The Importance Building a Bilingual, Multicultural Franchise Brand

 

Did you know there are more Spanish speakers in the United States than there are in Spain? In fact, about 43 million people, or 13% of the U.S. population, speaks Spanish as a first language. What’s more, the U.S. Census Bureau estimates that by 2060, the Hispanic population will more than double to nearly 30% of the nation’s population. The Spanish speaking population is, therefore, a hugely important economic group controlling nearly $2 trillion in buying power in 2020, an increase of 87% from 2010 according to the Selig Center for Economic Growth.

 

 

The purchasing power of Hispanics in the U.S. could increase to $2.6 trillion over the next three years, which means the facts are clear: Latinos are making America more entrepreneurial, more likely to be employed, younger, and increasingly affluent. They are contributing disproportionately to America’s productivity and economic growth and becoming a critical driver of the country’s new mainstream economy.

 

The concept of diversity can seem somewhat broad and esoteric when it comes to creating and implementing these types of initiatives in a company or brand.

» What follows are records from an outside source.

(* ===== verification/NodeCacheAdd.v ===== *)
(** * The node cache: new entries and containers

    First the operations that add an entry, then the one that drops the objects
    of a container. *)

From S2P Require Import Prelude Hash NodeCache NodeCacheRep NodeCacheSpec NodeCacheStep NodeCacheRefine NodeCacheClock.
From stdpp Require Import list.
Open Scope Z_scope.

(** * The node cache: new entries

    [get_entry] takes an entry off the free list, from a new block when the
    list is empty; [add_pme] fills it, puts it on its chain and on the list of
    entries and replaces others when there are too many. [MapCreate] and
    [MapSet] refine the specification. *)

(** ** More than one replacement *)

Lemma rep_set_extra pm c lb la n : rep_at pm c lb la -> rep_at (pm_set_extra_pme n pm) (set_extra n c) lb la.
Proof.
  intros H. constructor; try apply H; [|done].
  exact (cache_ok_other _ _ (pm_clock_hand pm) n (pm_calls pm) (pm_NUsedEntries pm) (rep_ok _ _ _ _ H)).
Qed.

Despite the franchise industry promoting efforts for diversity and inclusion, and leaders in organizations saying they’re serious about spearheading efforts for diverse franchisee networks and teams, progress continues to be slow on many fronts. 

 

So, how to move things along? 

 

At Estrella Insurance, we made the decision decades ago that to properly scale our franchised insurance business, being bilingual would be the key component to allow us to expand into growing markets and tap into a domestic customer base that was often neglected. Estrella’s investment in bilingual development allowed the brand to cross the $500 million mark in system-wide premiums for the first time in the company’s nearly 40-year history in 2021. That’s in part because insurance coverage is a non-negotiable commodity, something that has allowed Estrella to remain a pandemic-resistant, and even a recession-resistant, business opportunity for aspiring entrepreneurs.

 

We soon found that new customers were only one benefit of having a multilingual approach.


Bilingual teams not only opened new consumer revenue streams at the unit level, but greatly enhanced our ability to interact with a larger and more diverse prospective franchisee pool – something that has helped to boost long-term retention and satisfaction among our network. Simply put, bilingual franchisees, office personnel, marketing materials, websites, mobile apps, and more have fostered a more innovative and diverse business that has provided countless intangible benefits. As more companies and franchised brands realize these benefits, the competition to find and hire a multicultural and bilingual system will only heat up, especially as the world continues to become increasingly interconnected.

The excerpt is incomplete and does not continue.